Task statement »
Every line holding the string "lslabs" should be copied out of the listing.

Records to use »
(* ===== verification/Lsregion.v ===== *)
(** * Log-structured region: [include/small/lsregion.h], [small/lsregion.c]

    Chunks with nondecreasing identifiers are written one after another into
    slabs of the arena, or into blocks of the heap when they are large; the oldest
    slabs are freed by identifier.  The headers of the slabs are a finite map from
    their addresses. *)
From stdpp Require Import sorting.
From S2P Require Import Prelude Util SlabSource SlabCache.

Section Lsregion.
Context {src : Type} `{!SlabSource src}.

(** ** Definitions *)

Definition LSLAB_NOT_USED_ID : Z := -1.
Definition INT64_MAX : Z := 2 ^ 63 - 1.

Record lsregion_svp := LsregionSvp { svp_slab_id : Z; svp_pos : Z }.
Definition lsregion_svp_create : lsregion_svp := LsregionSvp LSLAB_NOT_USED_ID 0.

(** [struct lslab], less its list link. *)
Record lslab := Lslab { slab_size : Z; slab_used : Z; slab_id : Z; max_id : Z }.

Record lsregion := Lsregion {
  ls_slabs : slab_list;
  cached : Z;
  ls_slab_id : Z;
  lslabs : gmap Z lslab;
}.

Definition set_ls_slabs (l : lsregion) (sl : slab_list) : lsregion := Lsregion sl (cached l) (ls_slab_id l) (lslabs l).
Definition set_cached (l : lsregion) (p : Z) : lsregion := Lsregion (ls_slabs l) p (ls_slab_id l) (lslabs l).
Definition set_lslab (l : lsregion) (p : Z) (h : lslab) : lsregion :=
  Lsregion (ls_slabs l) (cached l) (ls_slab_id l) (<[p := h]> (lslabs l)).
(** [++lsregion->slab_id], a signed 64-bit integer. *)
Definition next_slab_id (l : lsregion) : option lsregion :=
  ASSERT ls_slab_id l <? INT64_MAX;
  Some (Lsregion (ls_slabs l) (cached l) (ls_slab_id l + 1) (lslabs l)).
(** [rlist_add_tail_entry]. *)
Definition add_tail (l : lsregion) (p : Z) : lsregion :=
  set_ls_slabs l (set_slabs (slabs (ls_slabs l) ++ [p]) (ls_slabs l)).

(** List link, two sizes, two identifiers. *)
Definition lslab_sizeof : Z := small_align (16 + 8 + 8 + 8 + 8) 8.
Definition lslab_create (l : lsregion) (p size slab_id : Z) : lsregion :=
  set_lslab l p (Lslab size lslab_sizeof slab_id LSLAB_NOT_USED_ID).
Definition lslab_unused (h : lslab) : option Z :=
  ASSERT slab_size h >=? slab_used h;
  Some (u64 (slab_size h - slab_used h)).
Definition lslab_use (h : lslab) (size id : Z) : option lslab :=
  n ← lslab_unused h;
  ASSERT size <=? n;
  ASSERT max_id h <=? id;
  Some (Lslab (slab_size h) (u64 (slab_used h + size)) (slab_id h) id).
Definition lslab_pos (p : Z) (h : lslab) : Z := p + slab_used h.
Definition lslab_end (p : Z) (h : lslab) : Z := p + slab_size h.

Definition lsregion_create (s : src) : option lsregion :=
  ASSERT arena_slab_size s >? lslab_sizeof;
  Some (Lsregion slab_list_create NULL 0 ∅).

(** The attempt to use the last slab: the aligned and the unaligned position, if
    the chunk fits. *)
Definition try_last (l : lsregion) (size alignment : Z) : option (option (Z * Z)) :=
  match last (slabs (ls_slabs l)) with
  | None => Some None
  | Some p =>
      h ← lslabs l !! p;
      let unaligned := lslab_pos p h in
      ASSERT small_align_ok unaligned alignment;
      let pos := small_align unaligned alignment in
      Some (if u64 (pos + size) <=? lslab_end p h then Some (pos, unaligned) else None)
  end.

(** The new slab of [lsregion_aligned_reserve_slow]; [NULL] when there is none. *)
Definition get_lslab (s : src) (l : lsregion) (aligned_size : Z) : option (Z * src * lsregion) :=
  let arena_size := arena_slab_size s in
  if u64 (aligned_size + lslab_sizeof) >? arena_size then
    let n := u64 (aligned_size + lslab_sizeof) in
    '(r, s) ← arena_quota_use s n;
    if r <? 0 then Some (NULL, s, l)
    else
      let '(p, s) := heap_malloc s n in
      if p =? NULL then
        '(_, s) ← arena_quota_release s n;
        Some (NULL, s, l)
      else
        l ← next_slab_id l;
        let l := add_tail (lslab_create l p n (ls_slab_id l)) p in
        Some (p, s, set_ls_slabs l (add_total n (ls_slabs l)))
  else if negb (cached l =? NULL) then
    let p := cached l in
    h ← lslabs l !! p;
    l ← next_slab_id (set_cached l NULL);
    Some (p, s, add_tail (lslab_create l p (slab_size h) (ls_slab_id l)) p)
  else
    '(p, s) ← arena_slab_map s;
    if p =? NULL then Some (NULL, s, l)
    else
      l ← next_slab_id l;
      let l := add_tail (lslab_create l p arena_size (ls_slab_id l)) p in
      Some (p, s, set_ls_slabs l (add_total arena_size (ls_slabs l))).

(** Both positions are results; the unaligned one means nothing with [NULL]. *)
Definition lsregion_aligned_reserve_slow (s : src) (l : lsregion) (size alignment : Z) :
    option (Z * Z * src * lsregion) :=
  fit ← try_last l size alignment;
  match fit with
  | Some (pos, unaligned) => Some (pos, unaligned, s, l)
  | None =>
      '(p, s, l) ← get_lslab s l (u64 (size + alignment - 1));
      if p =? NULL then Some (NULL, NULL, s, l)
      else
        h ← lslabs l !! p;
        let unaligned := lslab_pos p h in
        ASSERT small_align_ok unaligned alignment;
        let pos := small_align unaligned alignment in
        ASSERT u64 (pos + size) <=? lslab_end p h;
        Some (pos, unaligned, s, l)
  end.

Definition lsregion_aligned_reserve (s : src) (l : lsregion) (size alignment : Z) :
    option (Z * Z * src * lsregion) :=
  fit ← try_last l size alignment;
  match fit with
  | Some (pos, unaligned) => Some (pos, unaligned, s, l)
  | None => lsregion_aligned_reserve_slow s l size alignment
  end.

Definition lsregion_reserve (s : src) (l : lsregion) (size : Z) : option (Z * src * lsregion) :=
  '(res, unaligned, s, l) ← lsregion_aligned_reserve s l size 1;
  ASSERT (res =? NULL) || (res =? unaligned);
  Some (res, s, l).

(** [lslab_use] of the last slab and the statistics. *)
Definition use_last (l : lsregion) (size id : Z) : option lsregion :=
  p ← last (slabs (ls_slabs l));
  h ← lslabs l !! p;
  h ← lslab_use h size id;
  let l := set_lslab l p h in
  Some (set_ls_slabs l (add_used size (ls_slabs l))).

Definition lsregion_alloc (s : src) (l : lsregion) (size id : Z) : option (Z * src * lsregion) :=
  '(res, s, l) ← lsregion_reserve s l size;
  if res =? NULL then Some (NULL, s, l)
  else
    l ← use_last l size id;
    Some (res, s, l).

Definition lsregion_aligned_alloc (s : src) (l : lsregion) (size alignment id : Z) :
    option (Z * src * lsregion) :=
  '(res, unaligned, s, l) ← lsregion_aligned_reserve s l size alignment;
  if res =? NULL then Some (NULL, s, l)
  else
    l ← use_last l (u64 (size + (res - unaligned))) id;
    Some (res, s, l).

Definition lsregion_alloc_object (s : src) (l : lsregion) (id sizeof_T alignof_T : Z) :
    option (Z * src * lsregion) := lsregion_aligned_alloc s l sizeof_T alignof_T id.

(** One slab is taken out of the list and freed. *)
Definition gc_slab (s : src) (l : lsregion) (p : Z) (h : lslab) : option (src * lsregion) :=
  sl ← list_remove p (slabs (ls_slabs l));
  let l := set_ls_slabs l (set_slabs sl (ls_slabs l)) in
  let l := set_ls_slabs l (add_used (- (slab_used h - lslab_sizeof)) (ls_slabs l)) in
  if slab_size h >? arena_slab_size s then
    '(_, s) ← arena_quota_release s (slab_size h);
    let l := set_ls_slabs l (add_total (- slab_size h) (ls_slabs l)) in
    s ← heap_free s p;
    Some (s, l)
  else if negb (cached l =? NULL) then
    let l := set_ls_slabs l (add_total (- slab_size h) (ls_slabs l)) in
    s ← arena_slab_unmap s p;
    Some (s, l)
  else Some (s, set_cached (lslab_create l p (slab_size h) LSLAB_NOT_USED_ID) p).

Completed task »
  lslabs : gmap Z lslab;
Definition set_ls_slabs (l : lsregion) (sl : slab_list) : lsregion := Lsregion sl (cached l) (ls_slab_id l) (lslabs l).
Definition set_cached (l : lsregion) (p : Z) : lsregion := Lsregion (ls_slabs l) p (ls_slab_id l) (lslabs l).
  Lsregion (ls_slabs l) (cached l) (ls_slab_id l) (<[p := h]> (lslabs l)).
  Some (Lsregion (ls_slabs l) (cached l) (ls_slab_id l + 1) (lslabs l)).
      h ← lslabs l !! p;
    h ← lslabs l !! p;
        h ← lslabs l !! p;
  h ← lslabs l !! p;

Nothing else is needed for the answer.